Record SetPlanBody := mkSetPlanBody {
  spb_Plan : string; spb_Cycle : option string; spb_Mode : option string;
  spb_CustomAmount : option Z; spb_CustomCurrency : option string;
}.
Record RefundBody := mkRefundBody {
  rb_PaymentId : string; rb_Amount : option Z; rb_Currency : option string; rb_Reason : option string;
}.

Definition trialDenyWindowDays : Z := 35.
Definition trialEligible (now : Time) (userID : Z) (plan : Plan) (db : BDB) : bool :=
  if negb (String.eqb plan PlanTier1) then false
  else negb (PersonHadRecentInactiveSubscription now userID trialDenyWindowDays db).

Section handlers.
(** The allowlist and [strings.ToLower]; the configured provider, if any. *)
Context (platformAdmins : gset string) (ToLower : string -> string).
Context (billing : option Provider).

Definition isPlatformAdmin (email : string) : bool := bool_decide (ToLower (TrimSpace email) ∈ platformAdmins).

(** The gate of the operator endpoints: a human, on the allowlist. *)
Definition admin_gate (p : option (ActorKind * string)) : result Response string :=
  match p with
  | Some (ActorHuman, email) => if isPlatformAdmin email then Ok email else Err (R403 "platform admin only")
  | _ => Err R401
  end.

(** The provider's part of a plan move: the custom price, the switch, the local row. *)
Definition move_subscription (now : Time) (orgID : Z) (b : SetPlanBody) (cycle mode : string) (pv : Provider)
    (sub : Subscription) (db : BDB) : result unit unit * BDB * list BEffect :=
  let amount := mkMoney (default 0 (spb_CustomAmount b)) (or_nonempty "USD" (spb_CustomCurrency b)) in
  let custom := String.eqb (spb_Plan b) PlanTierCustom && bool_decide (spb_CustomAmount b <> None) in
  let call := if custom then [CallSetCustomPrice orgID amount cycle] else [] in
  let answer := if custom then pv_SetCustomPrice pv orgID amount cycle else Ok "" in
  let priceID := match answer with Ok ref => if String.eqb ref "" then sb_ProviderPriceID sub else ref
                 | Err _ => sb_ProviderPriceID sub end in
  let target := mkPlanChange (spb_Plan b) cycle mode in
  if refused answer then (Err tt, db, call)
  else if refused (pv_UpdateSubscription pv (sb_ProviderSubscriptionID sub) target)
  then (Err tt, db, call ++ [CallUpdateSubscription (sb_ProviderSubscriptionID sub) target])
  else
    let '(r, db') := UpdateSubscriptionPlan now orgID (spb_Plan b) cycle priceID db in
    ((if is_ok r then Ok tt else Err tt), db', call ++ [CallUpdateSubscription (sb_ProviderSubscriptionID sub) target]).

+++++

→ Problem statement: Everything from the line with "let amount := mkMoney" to the last line of the data is what to return, word for word; leave out the rest.

→ Task result:
  let amount := mkMoney (default 0 (spb_CustomAmount b)) (or_nonempty "USD" (spb_CustomCurrency b)) in
  let custom := String.eqb (spb_Plan b) PlanTierCustom && bool_decide (spb_CustomAmount b <> None) in
  let call := if custom then [CallSetCustomPrice orgID amount cycle] else [] in
  let answer := if custom then pv_SetCustomPrice pv orgID amount cycle else Ok "" in
  let priceID := match answer with Ok ref => if String.eqb ref "" then sb_ProviderPriceID sub else ref
                 | Err _ => sb_ProviderPriceID sub end in
  let target := mkPlanChange (spb_Plan b) cycle mode in
  if refused answer then (Err tt, db, call)
  else if refused (pv_UpdateSubscription pv (sb_ProviderSubscriptionID sub) target)
  then (Err tt, db, call ++ [CallUpdateSubscription (sb_ProviderSubscriptionID sub) target])
  else
    let '(r, db') := UpdateSubscriptionPlan now orgID (spb_Plan b) cycle priceID db in
    ((if is_ok r then Ok tt else Err tt), db', call ++ [CallUpdateSubscription (sb_ProviderSubscriptionID sub) target]).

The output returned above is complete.